Sand, distress and wax a vintage, painted wood dresser!
I am always on the lookout for interesting, vintage, wood furniture. A few weeks ago, I was fortunate to find a vintage sideboard that was painted a high gloss black. Loved that it was tall, skinny, painted and had the wooden spacers in the drawers for organizing socks, etc.I discovered it on a weekly visit to a favorite thrift store at the bargain price of $55.00.
Dearest hubby hooked me up by picking up the dresser in his truck, then buying the rough sand paper and picking up borrowed electric sander from my parents. Then, he was also willing to take some photos for my WIP details.

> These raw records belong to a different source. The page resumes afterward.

(** X4.  In strategy (b), an error that is not a JSON parse error ends the
    whole strategy, not only the endpoint: when the first request raises,
    or when the first endpoint answers 200 with a JSON value that is not a
    container (null, a boolean, a number), the strategy logs the error and
    returns [None]; the second endpoint is never requested. *)
Theorem direct_api_error_ends_the_strategy url shortcode s :
  let s1 := State (fs s)
              (events s ++ [Log INFO ("Attempting direct API method for " +:+ shortcode)]) in
  let headers := api_headers (drawn_user_agent w s1) shortcode in
  let api_url := VStr ("https://www.instagram.com/p/" +:+ shortcode +:+ "/?__a=1&__d=dis") in
  (forall e,
     http w s1 api_url headers false 30 = Raise e ->
     download_with_requests w url shortcode s
     = (Ok VNone,
        State (fs s)
          (events s1 ++ [HttpGet api_url headers false 30;
                         Log ERROR ("Direct API method failed: " +:+ exn_str e)])))
  /\
  (forall resp v,
     http w s1 api_url headers false 30 = Ok resp -> status_code resp = 200 ->
     json resp = Ok v -> is_scalar v = true ->
     download_with_requests w url shortcode s
     = (Ok VNone,
        State (fs s)
          (events s1 ++ [HttpGet api_url headers false 30;
                         Log ERROR ("Direct API method failed: argument of type '" +:+
                                    type_name v +:+ "' is not iterable")]))).
Proof.
  intros s1 headers api_url. subst s1 headers api_url. unfold drawn_user_agent. split.
  - intros e Hget.
    unfold download_with_requests, api_urls, get_random_user_agent.
    cbn [for_api_urls]. unfold try_api_url, requests_get. simpl in *.
    rewrite Hget. simpl. by rewrite <- !app_assoc.
  - intros resp v Hget Hstatus Hjson Hv.
    unfold download_with_requests, api_urls, get_random_user_agent.
    cbn [for_api_urls]. unfold try_api_url, requests_get. simpl in *.
    rewrite Hget, Hstatus. simpl. rewrite Hjson.
    destruct v; try discriminate Hv; simpl; by rewrite <- !app_assoc.
Qed.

I used heavy sand paper on every surface to remove the gloss. On edges that one would expect to have wear and tear over time (decades- there are some huge chips here?), I laid into it with that sander and removed paint down to the bare wood.

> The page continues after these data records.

(* ===== verification/Bytes.v ===== *)
(** Runs of bytes: lists of bytes written to and read from a memory, parts of a
    list of bytes and their replacement, and the lemmas on them that the file
    system, the console and the user heap share. *)
From S2P Require Import Prelude.

(** ** Bytes *)

(** The bytes of a list as a memory, and the bytes of a memory as a list. *)
Definition bytes_mem (x : list Z) : mem := fun i => if i <? 0 then 0 else nth (Z.to_nat i) x 0.
Fixpoint mput (m : mem) (a : Z) (l : list Z) : mem :=
  match l with [] => m | b :: l => mput (st8 m a b) (a + 1) l end.
Fixpoint mget (m : mem) (a : Z) (n : nat) : list Z :=
  match n with O => [] | S n => ld8 m a :: mget m (a + 1) n end.
(** The bytes [off] to [off + n] of a block, and the block with them replaced. *)
Definition sub (x : list Z) (off n : Z) : list Z := take (Z.to_nat n) (drop (Z.to_nat off) x).
Definition splice (x : list Z) (off : Z) (l : list Z) : list Z := list_inserts (Z.to_nat off) l x.
Definition le32 (v : Z) : list Z := [u8 v; u8 (v / 256); u8 (v / 256 / 256); u8 (v / 256 / 256 / 256)].

(** ** Bytes of a list and of a memory *)

Lemma length_mget n : forall m a, length (mget m a n) = n.
Proof. induction n as [|n IH]; intros m a; [done|]. cbn. by rewrite IH. Qed.
Lemma lookup_mget n : forall m a i, (i < n)%nat -> mget m a n !! i = Some (ld8 m (a + Z.of_nat i)).
Proof.
  induction n as [|n IH]; intros m a i Hi; [lia|]. destruct i as [|i]; cbn.
  - by rewrite Z.add_0_r.
  - rewrite IH by lia. do 2 f_equal. lia.
Qed.
Lemma mget_eq m a n l : length l = n -> (forall i, (i < n)%nat -> l !! i = Some (ld8 m (a + Z.of_nat i))) -> mget m a n = l.
Proof.
  intros Hl H. apply list_eq. intros i. destruct (decide (i < n)%nat).
  - by rewrite lookup_mget, H.
  - rewrite !lookup_ge_None_2; [done|by rewrite Hl; lia|by rewrite length_mget; lia].
Qed.
Lemma mget_app m a n1 n2 : mget m a (n1 + n2) = mget m a n1 ++ mget m (a + Z.of_nat n1) n2.
Proof.
  revert a. induction n1 as [|n1 IH]; intros a; cbn; [by rewrite Z.add_0_r|]. rewrite IH. do 3 f_equal. lia.
Qed.
Lemma mget_ext m1 m2 a n : (forall x, a <= x < a + Z.of_nat n -> ld8 m1 x = ld8 m2 x) -> mget m1 a n = mget m2 a n.
Proof.
  revert a. induction n as [|n IH]; intros a H; cbn; [done|]. rewrite (H a) by lia. f_equal. apply IH. intros x Hx. apply H. lia.
Qed.
#[global] Instance mget_proper : Proper ((≡@{mem}) ==> eq ==> eq ==> eq) mget.
Proof. intros m1 m2 Hm a ? <- n ? <-. apply mget_ext. intros x _. apply Hm. Qed.
Lemma sub_mget m a N off n : 0 <= off -> 0 <= n -> off + n <= N ->
  sub (mget m a (Z.to_nat N)) off n = mget m (a + off) (Z.to_nat n).
Proof.
  intros H1 H2 H3. unfold sub.
  replace (Z.to_nat N) with (Z.to_nat off + (Z.to_nat n + Z.to_nat (N - off - n)))%nat by lia.
  rewrite mget_app, drop_app_length' by by rewrite length_mget.
  rewrite mget_app, take_app_length' by by rewrite length_mget. by rewrite Z2Nat.id by done.
Qed.

Lemma ld8_mput l : forall m a p,
  ld8 (mput m a l) p = if (a <=? p) && (p <? a + Z.of_nat (length l)) then u8 (nth (Z.to_nat (p - a)) l 0) else ld8 m p.
Proof.
  induction l as [|b l IH]; intros m a p; cbn [mput length].
  - repeat case_cmp; cbn; lia || done.
  - rewrite IH, ld8_st8. destruct (Z.eqb_spec p a) as [->|Hne].
    + rewrite Z.sub_diag. repeat case_cmp; cbn; lia || done.
    + repeat case_cmp; cbn [andb]; try lia; try done.
      by replace (Z.to_nat (p - a)) with (Datatypes.S (Z.to_nat (p - (a + 1)))) by lia.
Qed.
Lemma ld8_mput_out m a l p : p < a \/ a + Z.of_nat (length l) <= p -> ld8 (mput m a l) p = ld8 m p.
Proof. intros H. rewrite ld8_mput. repeat case_cmp; cbn; lia || done. Qed.
Lemma ld8_mput_in m a l i b : l !! i = Some b -> ld8 (mput m a l) (a + Z.of_nat i) = u8 b.
Proof.
  intros H. pose proof (lookup_lt_Some _ _ _ H). rewrite ld8_mput.
  rewrite (proj2 (Z.leb_le _ _)), (proj2 (Z.ltb_lt _ _)) by lia. cbn [andb].
  replace (Z.to_nat (a + Z.of_nat i - a)) with i by lia. f_equal. apply nth_lookup_Some with (d := 0) in H. exact H.
Qed.
Lemma mput_app l1 l2 : forall m a, mput m a (l1 ++ l2) = mput (mput m a l1) (a + Z.of_nat (length l1)) l2.
Proof.
  induction l1 as [|b l1 IH]; intros m a; cbn [app mput length]; [by rewrite Z.add_0_r|]. rewrite IH. f_equal. lia.
Qed.
Lemma st8_u8 m a v : st8 m a (u8 v) = st8 m a v.
Proof. unfold st8. by rewrite u8_idem. Qed.
Lemma mput_u8 l : forall m a, mput m a (map u8 l) = mput m a l.
Proof. induction l as [|b l IH]; intros m a; cbn; [done|]. by rewrite st8_u8, IH. Qed.
#[global] Instance mput_proper : Proper ((≡@{mem}) ==> eq ==> eq ==> (≡@{mem})) mput.
Proof. intros m1 m2 Hm a ? <- l ? <- p. rewrite !ld8_mput. case_match; [done|apply Hm]. Qed.
Lemma mget_mput_out m a l b n : b + Z.of_nat n <= a \/ a + Z.of_nat (length l) <= b -> mget (mput m a l) b n = mget m b n.
Proof. intros H. apply mget_ext. intros x Hx. apply ld8_mput_out. lia. Qed.
Lemma length_splice x off l : length (splice x off l) = length x.
Proof. apply length_inserts. Qed.
Lemma splice_all x l : length l = length x -> splice x 0 l = l.
Proof.
  intros Hl. unfold splice. change (Z.to_nat 0) with 0%nat. apply list_eq. intros i. destruct (decide (i < length x)%nat).
  - rewrite list_lookup_inserts by lia. by rewrite Nat.sub_0_r.
  - rewrite !lookup_ge_None_2; [done|lia|rewrite length_inserts; lia].
Qed.
(** Writing into a run of bytes. *)
Lemma mget_mput_splice m a off l n : 0 <= off -> off + Z.of_nat (length l) <= Z.of_nat n ->
  mget (mput m (a + off) l) a n = splice (mget m a n) off (map u8 l).
Proof.
  intros Ho Hl. apply mget_eq; [by rewrite length_splice, length_mget|]. intros i Hi. unfold splice.
  destruct (decide (Z.to_nat off <= i < Z.to_nat off + length l)%nat) as [Hin|Hout].
  - rewrite list_lookup_inserts by (rewrite ?length_map, ?length_mget; lia). rewrite list_lookup_fmap.
    destruct (lookup_lt_is_Some_2 l (i - Z.to_nat off)) as [b Hb]; [lia|]. rewrite Hb. cbn. f_equal. symmetry.
    replace (a + Z.of_nat i) with (a + off + Z.of_nat (i - Z.to_nat off)) by lia. by apply ld8_mput_in.
  - rewrite ld8_mput_out by lia.
    assert (i < Z.to_nat off \/ Z.to_nat off + length (map u8 l) <= i)%nat as [?|?] by (rewrite length_map; lia).
    + rewrite list_lookup_inserts_lt by done. by apply lookup_mget.
    + rewrite list_lookup_inserts_ge by done. by apply lookup_mget.
Qed.
Lemma bytes_mem_lookup x i b : x !! i = Some b -> bytes_mem x (Z.of_nat i) = b.
Proof.
  intros H. unfold bytes_mem. rewrite (proj2 (Z.ltb_ge _ _)) by lia. rewrite Nat2Z.id. by apply nth_lookup_Some with (d := 0) in H.
Qed.
Lemma map_u8_mget m a n : map u8 (mget m a n) = mget m a n.
Proof. revert a. induction n as [|n IH]; intros a; cbn; [done|]. by rewrite IH, (u8_small (ld8 m a)) by apply ld8_range. Qed.
Lemma mget_bytes_mem x off n : 0 <= off -> (Z.to_nat off + n <= length x)%nat ->
  mget (bytes_mem x) off n = map u8 (sub x off (Z.of_nat n)).
Proof.
  intros Ho Hn. unfold sub. rewrite Nat2Z.id. apply mget_eq.
  - rewrite length_map, length_take, length_drop. lia.
  - intros i Hi. rewrite list_lookup_fmap, lookup_take_lt, lookup_drop by lia.
    destruct (lookup_lt_is_Some_2 x (Z.to_nat off + i)) as [b Hb]; [lia|]. rewrite Hb. cbn. unfold ld8.
    replace (off + Z.of_nat i) with (Z.of_nat (Z.to_nat off + i)) by lia. by rewrite (bytes_mem_lookup x _ b).
Qed.

Lemma ld32_st32_eq m a v : ld32 (st32 m a v) a = u32 v.
Proof. apply (ldn_stn_eq 4). Qed.
Lemma ld32_st32_other m a v b : b + 4 <= a \/ a + 4 <= b -> ld32 (st32 m a v) b = ld32 m b.
Proof. apply (ldn_stn_other 4 4). Qed.

Lemma splice_twice x off l : splice (splice x off l) off l = splice x off l.
Proof.
  unfold splice. apply list_eq. intros i. set (o := Z.to_nat off). destruct (decide (i < length x)%nat) as [Hi|Hi].
  - destruct (decide (o <= i < o + length l)%nat) as [Hin|Hout].
    + rewrite !list_lookup_inserts by (rewrite ?length_inserts; lia). done.
    + assert (i < o \/ o + length l <= i)%nat as [?|?] by lia.
      * by rewrite list_lookup_inserts_lt.
      * by rewrite list_lookup_inserts_ge.
  - rewrite !lookup_ge_None_2; [done|rewrite !length_inserts; lia..].
Qed.
Lemma le32_bytes v : length (le32 v) = 4%nat /\ forall m a, mput m a (le32 v) = st32 m a v.
Proof.
  split; [done|]. intros m a. unfold le32. cbn [mput]. by rewrite !st8_u8.
Qed.
Lemma splice_app_l X B off l : (Z.to_nat off + length l <= length X)%nat -> splice (X ++ B) off l = splice X off l ++ B.
Proof.
  unfold splice. generalize (Z.to_nat off) as i. induction l as [|b l IH]; intros i Hi; cbn in *; [done|].
  rewrite IH by lia. apply insert_app_l. rewrite length_inserts. lia.
Qed.
Lemma splice_app_r A X off l : 0 <= off -> splice (A ++ X) (Z.of_nat (length A) + off) l = A ++ splice X off l.
Proof. intros. unfold splice. rewrite Z2Nat.inj_add, Nat2Z.id by lia. apply list_inserts_app_r. Qed.
Lemma sub_splice X off l : 0 <= off -> off + Z.of_nat (length l) <= Z.of_nat (length X) ->
  sub (splice X off l) off (Z.of_nat (length l)) = l.
Proof.
  intros Ho Hl. unfold sub, splice. rewrite Nat2Z.id. apply list_eq. intros i. destruct (decide (i < length l)%nat) as [Hi|Hi].
  - rewrite lookup_take_lt, lookup_drop, list_lookup_inserts by lia. f_equal. lia.
  - rewrite !lookup_ge_None_2; [done|lia|rewrite length_take; lia].
Qed.
Lemma sub_app l off n1 n2 : 0 <= off -> 0 <= n1 -> 0 <= n2 ->
  sub l off (n1 + n2) = sub l off n1 ++ sub l (off + n1) n2.
Proof.
  intros. unfold sub. rewrite !Z2Nat.inj_add by lia. rewrite <- drop_drop. by rewrite <- take_take_drop.
Qed.
Lemma length_sub l off n : 0 <= off -> 0 <= n -> off + n <= Z.of_nat (length l) -> Z.of_nat (length (sub l off n)) = n.
Proof. intros. unfold sub. rewrite length_take, length_drop. lia. Qed.

Lemma land_le a b : 0 <= a -> 0 <= b -> 0 <= Z.land a b <= a.
Proof.
  intros Ha Hb. assert (E : Z.land (Z.ldiff a b) (Z.land a b) = 0).
  { apply Z.bits_inj'. intros i Hi. rewrite Z.land_spec, Z.ldiff_spec, Z.land_spec, Z.bits_0.
    by destruct (Z.testbit a i), (Z.testbit b i). }
  pose proof (Z.add_nocarry_lxor _ _ E) as Hadd. rewrite Z.lxor_lor, Z.lor_ldiff_and in Hadd by done.
  pose proof (proj2 (Z.ldiff_nonneg a b) (or_introl Ha)). pose proof (proj2 (Z.land_nonneg a b) (or_introl Ha)). lia.
Qed.

Lemma s32_small z : 0 <= z < 2 ^ 31 -> s32 z = z.
Proof. intros Hz. unfold s32. rewrite u32_small by lia. by rewrite (proj2 (Z.ltb_lt _ _)) by lia. Qed.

Before applying wax, remove as much of the sanded paint and debris from the surface as possible. I used water and paper towels, then used a spray cleaner.. I think most cleaning sprays will work (my goal was simply to have clean, oil free surface).
Finally, a generous application of matte wax was applied using a cloth. You can tint the wax, if you like. I considered adding a color, but felt the natural wood would eventually get a dark and interesting patina on its own.
Project took 3 days to complete (for me). It could be done in a single day if you chose to.
Total cost for me was under $70.00, because I borrowed sander and wax and got a good deal on the dresser. When I see furniture like this for sale in boutiques/shops, I am always very conscientious of the improvement time & original purchase price that goes into a vendor’s selling price.
Whatever you pay for re-purposed furniture, remember that time is something each person values in a different way. Ask what does it cost an individual to devote large portions of 3 days work before making a “lower offer” than price marked.